Monday, July 11, 2016

ALL STAR RECOMMENDS FOR JULY 12TH


*Sniff*

Oh...hello...don't mind me...there's just...um...something in my eye.

I just finished The Gods Lie by Kaori Ozaki, published complete in a single volume earlier this year by Vertical. If you’re feeling a little sappy this week, you might want to think about picking it up too. Don’t be fooled by the bulging, oversized shoujo comics eyes of Ozaki’s young characters because The Gods Lie is classic, serious bildungsroman. Brought to vivid life by Ozaki’s deft cartooning, it’s the story of Natsuru Nanao, a young boy struggling with the loss of his father, and his budding relationship with Rio Suzumura, a tall, striking yet socially ostracised girl, who lives in her ramshackle family home with her younger brother, Yuuta. Rio's parents are mysteriously absent, money is scant and there’s a strange smell emanating from somewhere in the backyard... 

I probably bog this column down with too much manga (sorry!) so I’ll just say that Rio is obviously hiding a dark and tragic secret and much drama arises amongst the budding romance and teenage handholding. It’s melancholy stuff, unfolding over Ozaki's expertly laid out pages, with the grown-ups (particularly a soccer coach) occasionally resembling the work of Master Keaton’s Naoki Urasawa. It’s also a great example of just how much can be done in comics, and cinematically at that, with a pair of really well-defined characters, a cluster of supporting cast and little else. I liked it a lot – even the occasional bits that drip with syrupy Japanese sentimentality. 

The Gods Lie feels like it would be a box office smash in Japan if it were filmed, like Nobody Knows (another Japanese film, based on a true story, about four children living in similar circumstances to Rio) kind of mashed together with elements of My Girl and Stand by Me. A mix sure to have many reaching for their hankies.

In short: Kaori Ozaki.
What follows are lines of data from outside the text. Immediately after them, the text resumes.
Lemma UpdateConfig_Config_witness :
  updated demo_config demo_change
    = {| ServiceType := 16; StartType := 3; ErrorControl := 1; BinaryPathName := "c:\demo.exe";
         LoadOrderGroup := ""; TagId := 0; Dependencies := Some ["LanmanServer"; "W32Time"];
         ServiceStartName := "LocalSystem"; DisplayName := "demo service"; Password := "";
         Description := "just a test" |} ∧
  wp (attempt (UpdateConfig demo_sv demo_change)) (λ r s', ∃ tr, makes demo_st s' tr ∧
    if existsb refused tr then ∃ e, r = Ret (inr e)
    else r = Ret (inl tt) ∧
      wp (Service_Config demo_sv) (λ o _, o = Ret (updated demo_config demo_change)) s') demo_st.
Proof.
  split; [by vm_compute|].
  exact (UpdateConfig_Config demo_sv _ _ _ demo_st eq_refl demo_reads demo_fits).
Defined.
(* ===== verification/MgrCreate.v ===== *)
(** * Package [mgr]: a new service reads back as it was created

    What Windows documents of CreateService, next to [Scm]: the class [ScmCreates];
    and the round trip from [CreateService] to [Config]. *)
From Stdlib Require Import ZArith Lia.
From stdpp Require Import base option list strings.
From S2P Require Import Prelude GoText Go WinConst Machine GoSyscall Script Winapi.
From S2P Require Import SvcService MgrText Mgr MgrScm.

Local Open Scope Z_scope.
Local Open Scope go_scope.

(** An empty text in memory, or none. *)
Definition blank (p : ptr16) : Prop := match p with None => True | Some mem => head mem = Some 0 end.

(** What a new service has where [CreateService] is given nil: no load order group, no
    dependencies, the account LocalSystem, some name to display, no description. *)
Definition defaults (c : stored) : Prop :=
  blank (qc_LoadOrderGroup (st_config c)) ∧ blank (qc_Dependencies (st_config c)) ∧
  qc_ServiceStartName (st_config c) = Some (units_of "LocalSystem" ++ [0]) ∧
  (∃ d, short d ∧ qc_DisplayName (st_config c) = Some (units_of d ++ [0])) ∧
  blank (sd_Description (st_description c)).

Class ScmCreates `{HScm : Scm} := {
  scm_create w m name display access ty sty ec path group deps start pw rep w' :
    call (CreateServiceW m name display access ty sty ec path group 0 deps start pw) w = (rep, w') →
    name ≠ None → path ≠ None → r_ret rep ≠ 0 →
    ∃ d, defaults d ∧
      scm_stored w' (r_ret rep)
        = Some (Stored (made (st_config d) ty sty ec path group deps start display)
                  (st_description d))
}.

Lemma toString_blank p : blank p → toString p = Ret "".
Proof. destruct p as [[|u mem]|]; simpl; [done| |done]. by intros [= ->]. Qed.

Lemma toStringSlice_blank p : blank p → ∃ ds, toStringSlice p = Ret ds ∧ elems ds = [].
Proof.
  destruct p as [[|u mem]|]; simpl; [done| |by exists None]. intros [= ->]. by exists (Some []).
Qed.

(** What [Config] finds in a service created with [c]: [deps], [display] and [tag] are
    what Windows has chosen. *)
Definition created (exepath : string) (c : Config) (deps : option (list string)) (display : string)
    (tag : Z) : Config :=
  {| ServiceType := SERVICE_WIN32_OWN_PROCESS;
     StartType := StartType (with_defaults exepath c);
     ErrorControl := ErrorControl (with_defaults exepath c);
     BinaryPathName := sanitize exepath;
     LoadOrderGroup := keep_text (LoadOrderGroup c) "";
     TagId := tag;
     Dependencies := keep_deps (Dependencies c) deps;
     ServiceStartName := keep_text (ServiceStartName c) "LocalSystem";
     DisplayName := keep_text (DisplayName c) display;
     Password := "";
     Description := keep_text (Description c) "" |}.

(** What is stored at the end. *)
Definition after_create (d : stored) (exepath : string) (c : Config) : stored :=
  Stored (made (st_config d) SERVICE_WIN32_OWN_PROCESS (StartType (with_defaults exepath c))
            (ErrorControl (with_defaults exepath c)) (ptr_of exepath) (ptr_of (LoadOrderGroup c))
            (toStringBlock (elems (Dependencies c))) (ptr_of (ServiceStartName c))
            (ptr_of (DisplayName c)))
    {| sd_Description := keep_ptr (ptr_of (Description c)) (sd_Description (st_description d)) |}.

Lemma ptr_of_some s : s ≠ "" → ptr_of s = Some (units_of s ++ [0]).
Proof. intros Hs. unfold ptr_of. by rewrite bool_decide_false. Qed.

Lemma toString_units d : short d → toString (Some (units_of d ++ [0])) = Ret (sanitize d).
Proof.
  intros [Hn Hl]. simpl. rewrite (UTF16ToString_StringToUTF16 _ d); [done|by apply StringToUTF16_ok|].
  rewrite length_app. simpl. lia.
Qed.

Lemma reads_after_create d exepath c :
  defaults d → exepath ≠ "" → fits (with_defaults exepath c) →
  ∃ deps display tag, elems deps = [] ∧ reads (after_create d exepath c) (created exepath c deps display tag).
Proof.
  intros (D1 & D2 & D3 & (dn & Hdn & D4) & D5) Hp (F1 & F2 & F3 & F4 & F5 & _ & F6 & F7). simpl in *.
  destruct (toStringSlice_blank _ D2) as (deps & Hdeps & He).
  exists deps, (sanitize dn), (qc_TagId (st_config d)). split; [done|].
  unfold reads, created, after_create, made. simpl. split_and!; try done.
  - rewrite ptr_of_some by done. by apply toString_units.
  - apply toString_keep; [done|by apply toString_blank].
  - by apply toStringSlice_keep.
  - apply toString_keep; [done|]. rewrite D3. by vm_compute.
  - apply toString_keep; [done|]. rewrite D4. by apply toString_units.
  - apply toString_keep; [done|by apply toString_blank].
Qed.

(** A call that Windows has refused. *)
Definition refused_creation (en : entry) : bool :=
  match en with
  | Entry (CreateServiceW _ _ _ _ _ _ _ _ _ _ _ _ _) rep => r_ret rep =? 0
  | _ => refused en
  end.

Section Properties.
Context `{Win : Windows} `{HScm : !Scm} `{!ScmCreates}.

Lemma CreateService_run m nm exepath c s :
  nm ≠ "" → exepath ≠ "" → has_nul nm = false → fits (with_defaults exepath c) →
  wp (Mgr_CreateService m nm exepath c) (λ o s', ∃ tr, makes s s' tr ∧
    if existsb refused_creation tr then is_err o = true
    else ∃ sv d, o = Ret sv ∧ Name sv = nm ∧ defaults d ∧
      scm_stored (st_world s') (Handle sv) = Some (after_create d exepath c)) s.
Proof.
  intros Hnm Hp N0 ([N1 _] & [N2 _] & [N3 _] & [N4 _] & [N5 _] & N6 & _). simpl in *.
  unfold Mgr_CreateService. do 6 (apply wp_bind, wp_toPtr; [intros _|simpl; congruence]).
  unfold CreateService. apply wp_bind, wp_bind, wp_syscall. intros rep w' E.
  apply wp_check0; intros Hr.
  2: { eexists. split; [done|]. cbn [app existsb refused_creation]. by zeqb. }
  destruct (scm_create _ _ _ _ _ _ _ _ _ _ _ _ _ _ _ E) as (d & Hd & Hst);
    [by rewrite ptr_of_some..|done|].
  pose proof (proj2 (Z.eqb_neq _ _) Hr) as Hr0. apply wp_bind. case_bool_decide as Hde; simpl in Hde.
  - wp_go. eexists. split; [done|]. cbn [app existsb refused_creation]. zeqb.
    exists {| Name := nm; Handle := r_ret rep |}, d. split_and!; [done..|].
    etrans; [exact Hst|]. unfold after_create. rewrite Hde. simpl. by destruct (st_description d).
  - apply wp_updateDescription; [simpl; congruence|]. intros _ rep' w'' p E' s'. subst s' p.
    destruct (r_ret rep' =? 0) eqn:Hr'; wp_go;
      (eexists; split; [by unfold makes; cbn; rewrite <- app_assoc|]);
      cbn [app existsb refused_creation refused];
      match goal with |- context [?x || (?y || false)] =>
        change x with (r_ret rep =? 0); change y with (r_ret rep' =? 0) end;
      rewrite Hr0, Hr'; [done|].
    apply Z.eqb_neq in Hr'.
    exists {| Name := nm; Handle := r_ret rep |}, d. split_and!; [done..|].
    exact (scm_change2 _ _ _ _ _ _ E' Hst Hr').
Qed.

(** C24: a service that [CreateService] has created reads back, with [Config], as it was
    created, provided that the name and the path are not empty, that the name has no
    NUL, and that the path and the configuration fit (no NUL in any text, the password or a
    dependency; every text but the password under 4096 UTF-16 units; the block of
    dependencies under [1 << 24] units). It has its own process, the start type and the
    error control with their defaults, the path given (not that of the configuration),
    every text with its invalid UTF-8 replaced, and what Windows chooses for a text or
    list left empty. Under these conditions [CreateService] fails when Windows has refused
    a call, and only then. *)
Theorem CreateService_Config m nm exepath c s :
  nm ≠ "" → exepath ≠ "" → has_nul nm = false → fits (with_defaults exepath c) →
  wp (attempt (Mgr_CreateService m nm exepath c)) (λ r s', ∃ tr, makes s s' tr ∧
    if existsb refused_creation tr then ∃ e, r = Ret (inr e)
    else ∃ sv deps display tag, r = Ret (inl sv) ∧ Name sv = nm ∧ elems deps = [] ∧
      wp (Service_Config sv) (λ o _, o = Ret (created exepath c deps display tag)) s') s.
Proof.
  intros Hnm Hp N0 Hf. apply wp_attempt.
  eapply wp_mono; [by apply CreateService_run|]. intros o s' (tr & Hm & Ho).
  destruct (existsb refused_creation tr) eqn:Hr.
  - destruct o as [?|e|p]; try done. exists tr. rewrite Hr. eauto.
  - destruct Ho as (sv & d & -> & Hsv & Hd & Hst).
    destruct (reads_after_create d exepath c Hd Hp Hf) as (deps & display & tag & He & Hrd).
    exists tr. split; [done|]. rewrite Hr. exists sv, deps, display, tag. split_and!; [done..|].
    eapply wp_mono; [by eapply Config_run|]. by intros ?? [-> _].
Qed.

End Properties.

(** ** On the concrete manager *)
#[export] Instance ScmWindows_ScmCreates : ScmCreates (HScm := ScmWindows_Scm).
Proof.
  refine {| scm_create := _ |}. intros * [= <- <-] _ _ _.
  exists (Stored new_config {| sd_Description := None |}). split; [|done].
  split_and!; [done..| |done]. exists "no name". split; [by split|done].
Defined.

(** The path of the configuration is not used, the start type left 0 is manual. *)
Definition demo_new : Config :=
  {| ServiceType := 0; StartType := 0; ErrorControl := 3; BinaryPathName := "c:\other.exe";
     LoadOrderGroup := ""; TagId := 0; Dependencies := Some ["W32Time"; ""; "Tcpip"];
     ServiceStartName := ""; DisplayName := "demo service"; Password := ""; Description := "a demo" |}.

Lemma CreateService_Config_witness :
  created "c:\demo.exe" demo_new None "" 0
    = {| ServiceType := 16; StartType := 3; ErrorControl := 3; BinaryPathName := "c:\demo.exe";
         LoadOrderGroup := ""; TagId := 0; Dependencies := Some ["W32Time"; "Tcpip"];
         ServiceStartName := "LocalSystem"; DisplayName := "demo service"; Password := "";
         Description := "a demo" |} ∧
  wp (attempt (Mgr_CreateService {| m_Handle := 3 |} "demo" "c:\demo.exe" demo_new))
    (λ r s', ∃ tr, makes demo_st s' tr ∧
      if existsb refused_creation tr then ∃ e, r = Ret (inr e)
      else ∃ sv deps display tag, r = Ret (inl sv) ∧ Name sv = "demo" ∧ elems deps = [] ∧
        wp (Service_Config sv) (λ o _, o = Ret (created "c:\demo.exe" demo_new deps display tag)) s') demo_st.
Proof.
  split; [by vm_compute|].
  apply (CreateService_Config {| m_Handle := 3 |} "demo" "c:\demo.exe" demo_new demo_st); [done..|].
  unfold fits, short. split_and!; try by vm_compute. by repeat constructor.
Defined.
(* ===== verification/SvcEntry.v ===== *)
(** * The entry point, and [Run] as its own thread sees it

    svc/go13.go and svc/go12.c: how [Run] finds the address of the assembly
    [servicemain]. Then [Run] as a whole: the set-up, and the call that hands the
    thread to Windows until the service has stopped; what the other threads do
    in the meantime is [SvcSystem]. *)
From Stdlib Require Import ZArith Lia.
From stdpp Require Import base option list strings.
From S2P Require Import Prelude GoText Go WinConst Machine GoSyscall Script Winapi.
From S2P Require Import SvcEvent SvcService SvcAsm Resources.

Local Open Scope Z_scope.
Local Open Scope go_scope.

(** ** go13.go *)

(** [^uintptr(0)] *)
Definition all_ones (a : arch) : Z := 2 ^ word_bits a - 1.

Definition ptrSize (a : arch) : Z := Z.shiftl 4 (Z.shiftr (all_ones a) 63).

Definition add (a : arch) (p x : Z) : Z := wrap (word_bits a) (p + x).

Section Memory.
(** The words of memory; [None] where nothing is mapped. *)
Context (a : arch) (load : Z → option Z).

Definition deref (p : Z) : out Z :=
  match load p with Some v => Ret v | None => Panic memory_fault end.

(** [f] is the address of the argument, an interface value. *)
Definition funcPC (f : Z) : out Z :=
  match deref (add a f (ptrSize a)) with
  | Ret p => deref p
  | o => o
  end.

(** [f] is where the conversion of [servicemain] to an interface puts it. *)
Definition getServiceMain (f : Z) : out Z := funcPC f.

(** The layout the Go runtime (from 1.3 on) gives a function in an interface: the
    type, then the function value, which points at the entry point. *)
Record func_in_interface (f entry : Z) := {
  fi_type : Z;
  fi_func : Z;
  fi_aligned : f mod ptrSize a = 0 ∧ in_range (word_bits a) f;
  fi_type_at : load f = Some fi_type;
  fi_func_at : load (f + ptrSize a) = Some fi_func;
  fi_entry_at : load fi_func = Some entry
}.

(** The size of a word in bytes, on both architectures. *)
Lemma ptrSize_word : 8 * ptrSize a = word_bits a.
Proof. by destruct a. Qed.

(** The second word of an aligned pair never wraps around, unless the pair is the
    last word of the address space. *)
Lemma add_second_word f :
  f mod ptrSize a = 0 → in_range (word_bits a) f → f + ptrSize a ≠ 2 ^ word_bits a →
  add a f (ptrSize a) = f + ptrSize a.
Proof.
  intros Hal Hf Hend. unfold add. apply wrap_small. unfold in_range in *.
  apply Z.mod_divide in Hal as [k ->]; [|by destruct a].
  destruct a; [change (ptrSize AMD64) with 8 in *; change (word_bits AMD64) with 64 in *
              |change (ptrSize I386) with 4 in *; change (word_bits I386) with 32 in *]; lia.
Qed.

(** [funcPC] returns the entry point of the function it is given: the word
    behind the type is the function value, whose first word is the address of the
    code. *)
Theorem funcPC_entry f entry :
  func_in_interface f entry → f + ptrSize a ≠ 2 ^ word_bits a → getServiceMain f = Ret entry.
Proof.
  intros [ty fn [Hal Hf] _ Hfn He] Hend. unfold getServiceMain, funcPC, deref.
  by rewrite add_second_word, Hfn, He.
Qed.

End Memory.

(** ** go12.c, for the versions of Go before 1.3 *)
Definition go12_getServiceMain (a : arch) (servicemain : Z) : Z := wrap (word_bits a) servicemain.

(** ** service.go: [Run] *)
Section Run.
Context `{Windows}.

Definition Run (svcmain : Z) (name : string) : M unit :=
  let! (tid, s, t) := Run_prepare svcmain name in
  Run_dispatch t.

End Run.

(** The dispatch tables handed to Windows, and whether it accepted them. *)
Definition dispatch (en : entry) : option (list SERVICE_TABLE_ENTRY * bool) :=
  match en with
  | Entry (StartServiceCtrlDispatcherW t) rep => Some (t, negb (r_ret rep =? 0))
  | _ => None
  end.

(** The calls of the set-up. *)
Definition setup_call (p : api) : bool :=
  match p with CreateEventW _ _ _ _ | CloseHandleP _ | GetCurrentThreadIdP => true | _ => false end.

Lemma setup_no_dispatch tr : forallb setup_call (calls tr) = true → omap dispatch tr = [].
Proof.
  induction tr as [|[p rep] tr IH]; [done|]. intros [Hp Ht]%andb_true_iff.
  cbn. rewrite IH by done. by destruct p.
Qed.

(** The table for the service [nm]. *)
Definition dispatch_table (svcmain : Z) (nm : string) : list SERVICE_TABLE_ENTRY :=
  [{| te_ServiceName := Some (units_of nm ++ [0]); te_ServiceProc := svcmain |};
   {| te_ServiceName := None; te_ServiceProc := 0 |}].

#[local] Opaque units_of.

Section RunTheorems.
Context `{Windows}.

Lemma newService_calls nm : calls_only setup_call (newService nm).
Proof.
  unfold newService, newEvent, Close, CreateEvent, CloseHandle. calls_of_kind.
Qed.

Lemma newCallback_calls kind : calls_only kind newCallback.
Proof.
  apply calls_none. intros s. unfold newCallback, recovering, NewCallback.
  by destruct (new_callback (st_world s)) as [[cb|[v|v|]] w'].
Qed.

Lemma Run_prepare_calls svcmain nm : calls_only setup_call (Run_prepare svcmain nm).
Proof.
  pose proof newCallback_calls. pose proof newService_calls.
  unfold Run_prepare, GetCurrentThreadId. calls_of_kind.
Qed.

(** The two events of the service are open, and the variables the assembly code
    reads hold them, the name and the callback. *)
Definition prepared (nm : string) (v : pkgvars) (tr : list entry) : Prop :=
  created_events tr = [cWaitsH v; goWaitsH v] ∧ closed_handles tr = [] ∧
  sName v = Some (units_of nm ++ [0]) ∧ ∃ w, (new_callback w).1 = inl (ctlHandlerProc v).

(** C10: [Run] on its own thread: it succeeds exactly when Windows accepts the
    dispatch table, which it is given at most once, and which names the service
    and its entry point, when everything is prepared; the two events then stay open,
    whether Windows accepts it or not. Without a table [Run] does not succeed: it
    panics on a name with a NUL, and it fails with every event closed again, unless
    it was [NewCallback] that failed: then both events stay open. *)
Theorem Run_outcomes svcmain nm s :
  wp (Run svcmain nm) (λ o s', ∃ tr, makes s s' tr ∧
    match omap dispatch tr with
    | [] => match o with
            | Ret _ => False
            | Err _ => closed_handles tr = created_events tr ∨
                (∃ w p, (new_callback w).1 = inr p) ∧ length (created_events tr) = 2%nat ∧
                closed_handles tr = []
            | Panic _ => has_nul nm = true
            end
    | [(t, accepted)] =>
        t = dispatch_table svcmain nm ∧ is_panic o = false ∧ is_ret o = accepted ∧
        prepared nm (st_vars s') tr
    | _ => False
    end) s.
Proof.
  unfold Run. apply wp_bind.
  eapply wp_mono; [apply (wp_calls_only setup_call), Run_prepare_spec; apply Run_prepare_calls|].
  intros o s1 [(tr & Hm & Ho) (tr' & Hm' & Hk)]. rewrite (makes_inj _ _ _ _ Hm' Hm) in Hk.
  apply setup_no_dispatch in Hk. destruct o as [[[tid sv] t]|e|p].
  2-3: exists tr; by rewrite Hk.
  destruct Ho as (_ & _ & _ & -> & Hg & Hw & Hn & Hcb & Hc & Hcl).
  unfold Run_dispatch, StartServiceCtrlDispatcher. wp_sys;
    (eexists; split; [unfold makes; cbn; rewrite Hm, <- app_assoc; reflexivity|]);
    rewrite omap_app, Hk; cbn; unfold prepared, created_events, closed_handles in *; cbn;
    rewrite !omap_app, Hc, Hcl, Hg, Hw; cbn; split_and!; try done; by zeqb.
Qed.

End RunTheorems.

#[local] Transparent units_of.

(** ** The theorem on a concrete memory *)

(** The interface at 256, the function value at 4096, the code at 8192. *)
Definition small_memory (p : Z) : option Z :=
  if p =? 256 then Some 77 else if p =? 264 then Some 4096 else if p =? 4096 then Some 8192 else None.

Lemma small_function : func_in_interface AMD64 small_memory 256 8192.
Proof. by refine {| fi_type := 77; fi_func := 4096 |}. Defined.

Lemma funcPC_entry_witness : getServiceMain AMD64 small_memory 256 = Ret 8192.
Proof. refine (funcPC_entry AMD64 small_memory 256 8192 small_function _). by vm_compute. Defined.
Lemma write_values_run sk msgFile useExpandKey events s :
  wp (write_values sk msgFile useExpandKey events) (λ o s', ∃ ws, makes s s' ws ∧
    omap closed_key ws = [] ∧ omap opened_key ws = [] ∧
    values_run (k_Handle sk) msgFile useExpandKey events o ws) s.
Proof.
  unfold write_values. apply wp_bind, wp_SetUInt32; [done|]. intros rep w' s1. subst s1.
  destruct (r_ret rep =? 0) eqn:R1.
  2: { eexists. split; [done|]. split_and!; try done. eexists [], _. split_and!; try done. by eexists. }
  assert (∀ Q t, (has_nul msgFile = true → Q (Panic nul_panic) t) →
    (has_nul msgFile = false → ∀ rep w', let buf := units_of msgFile ++ [0] in
     let s' := St w' (st_trace t ++ [Entry (RegSetValueExW (k_Handle sk)
       (Some (units_of "EventMessageFile" ++ [0])) 0 (if useExpandKey then REG_EXPAND_SZ else REG_SZ)
       (le16 buf) (wrap 32 (Z.of_nat (length buf) * 2))) rep]) (st_vars t) in
     Q (if r_ret rep =? 0 then Ret tt else Err (Errno (r_ret rep))) s') →
    wp (if useExpandKey then SetStringExpand sk "EventMessageFile" msgFile
        else SetString sk "EventMessageFile" msgFile) Q t) as Hmsg.
  { intros Q t H1 H2. destruct useExpandKey; by apply wp_setString. }
  apply wp_bind, Hmsg; [intros Hn|intros Hn rep2 w2 buf s2; subst s2].
  { eexists. split; [done|]. split_and!; try done. all_granted. }
  destruct (r_ret rep2 =? 0) eqn:R2.
  2: { eexists. split; [by unfold makes; cbn; rewrite <- app_assoc|]. split_and!; try done.
       eexists [_], _. split_and!; try done; [by eexists|]. all_granted. }
  apply wp_bind, wp_SetUInt32; [done|]. intros rep3 w3 s3. subst s3.
  destruct (r_ret rep3 =? 0) eqn:R3; wp_go;
    (eexists; split; [by unfold makes; cbn; rewrite <- !app_assoc|]); split_and!; try done.
  - all_granted.
  - eexists [_; _], _. split_and!; try done. all_granted.
Qed.

(** *** Around the keys *)
Lemma kept_quiet tr : omap closed_key tr = [] → kept tr = tr.
Proof.
  induction tr as [|en tr IH]; [done|]. unfold kept. cbn [omap list_omap List.filter].
  destruct (closed_key en); [done|]. intros Ht. cbn [succeeds negb]. f_equal. by apply IH.
Qed.

Lemma kept_wrap en tr en' k :
  closed_key en = None → closed_key en' = Some k → kept (en :: tr ++ [en']) = en :: kept tr.
Proof.
  intros Hc Hc'. unfold kept. cbn [List.filter]. rewrite Hc, List.filter_app. cbn [List.filter].
  rewrite Hc'. cbn [succeeds negb]. by rewrite app_nil_r.
Qed.

Definition keeps {A} (Q : out A → list entry → Prop) (o : out A) (tr : list entry) : Prop :=
  Q o (kept tr).

Lemma keeps_wrap {A} (Q : out A → list entry → Prop) en k o tr :
  closed_key en = None → keeps (λ o ks, Q o (en :: ks)) o tr →
  ∀ en', opened_key en' = None → closed_key en' = Some k → keeps Q o (en :: tr ++ [en']).
Proof. unfold keeps. intros Hc HQ en' _ Hc'. by erewrite kept_wrap. Qed.

(** What [Install] does with the new key. *)
Definition install_body (src msgFile : string) (useExpandKey : bool) (events : Z) (sk : Key)
    (alreadyExist : bool) : M unit :=
  if alreadyExist then
    err (ErrorString (addKeyName +:+ "\" +:+ src +:+ " registry key already exists"))
  else write_values sk msgFile useExpandKey events.
(** C27: [IsAnInteractiveSession] makes the SID of the interactive group (S-1-5-4) and
    that of the service group (S-1-5-6), opens the token of the process and gets that
    token's groups. It answers true exactly when the first of the groups that is equal
    to one of the two SIDs is equal to the interactive one, for whatever relation the
    answers to [EqualSid] are. On every path, errors and panics included, the SIDs and the
    token acquired are released, the last one first; and it fails only with a non-zero
    [syscall.Errno]. *)
Theorem IsAnInteractiveSession_ok s :
  wp IsAnInteractiveSession (λ o s', ∃ tr,
    makes s s' tr ∧ balanced acquired released tr ∧ session_ok o tr) s.
Proof.
  change (wp IsAnInteractiveSession (ends acquired released session_ok s) s).
  unfold IsAnInteractiveSession, allocSid, AllocateAndInitializeSid, OpenCurrentProcessToken.
  apply wp_bind, wp_bind, wp_syscall. intros rep1 w1 _. apply wp_check0; intros H1.
  2: { apply ends_failed; [simpl; by zeqb|done|]. eexists. split; [done|]. by eapply errno_error_nonzero. }
  eapply wp_acquire; [simpl; by zeqb|done|intros; by apply wp_FreeSid|intros s1].
  apply wp_bind, wp_bind, wp_syscall. intros rep2 w2 _. apply wp_check0; intros H2.
  2: { apply ends_failed; [simpl; by zeqb|done|]. intros en' _ _. eexists. split; [done|].
       by eapply errno_error_nonzero. }
  eapply wp_acquire; [simpl; by zeqb|done|intros; by apply wp_FreeSid|intros s2].
  apply wp_bind, wp_bind, wp_syscall. intros rep3 w3 _. apply wp_check0; intros H3.
  2: { apply ends_failed; [simpl; by zeqb|done|]. intros en' _ _ en'' _ _. eexists. split; [done|].
       by eapply errno_error_nonzero. }
  eapply wp_acquire; [simpl; by zeqb|done|intros; by apply wp_Token_Close|intros s3].
  eapply wp_ends_mono; [apply session_body|].
  intros o tr Hi r3 _ Hr3 r2 _ Hr2 r1 _ Hr1.
  eapply session_assemble; try done; simpl; by zeqb.
Qed.

End SecurityTheorems.

(** ** A concrete token

    Three groups, and the answers to the comparisons given by the script. *)
Definition token_script (groups : list Z) : script :=
  {| sc_outs := λ p, match p with
                     | GetTokenInformationP _ _ _ =>
                         ({| tg_GroupCount := Z.of_nat (length groups);
                             tg_Groups := (λ a, {| sa_Sid := a; sa_Attributes := 0 |}) <$> groups |}, 0)
                     | p' => zero_out p'
                     end;
     sc_callback := inl 4096; sc_argv := λ _, None |}.

(** The answers in order: two SIDs, the token, a buffer that is too small, the
    groups, then the comparisons: group 1 with both SIDs, group 2 with the first. *)
Example interactive_session :
  let r := IsAnInteractiveSession (fresh (H := ScriptWindows (token_script [1; 2; 3]))
             [(1, 0); (1, 0); (1, 0); (1, 0); (0, 0); (0, 0); (1, 0)]) in
  r.1 = Ret true ∧ balanced acquired released (st_trace r.2).
Proof. by vm_compute. Qed.

Example service_session :
  (IsAnInteractiveSession (fresh (H := ScriptWindows (token_script [1; 2; 3]))
     [(1, 0); (1, 0); (1, 0); (1, 0); (0, 0); (1, 0)])).1 = Ret false.
Proof. by vm_compute. Qed.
She’s one to watch.


COMIC OF THE WEEK : DARK CORRIDOR
By Rich Tommaso
Published By Image Comics

Judging by writer/artist Rich Tommaso’s tweet a few weeks back about how low the orders for the collection of his Dark Corridor were, I don’t think it’s too much of a stretch to suggest this might just be one of the most overlooked North American comics released this year.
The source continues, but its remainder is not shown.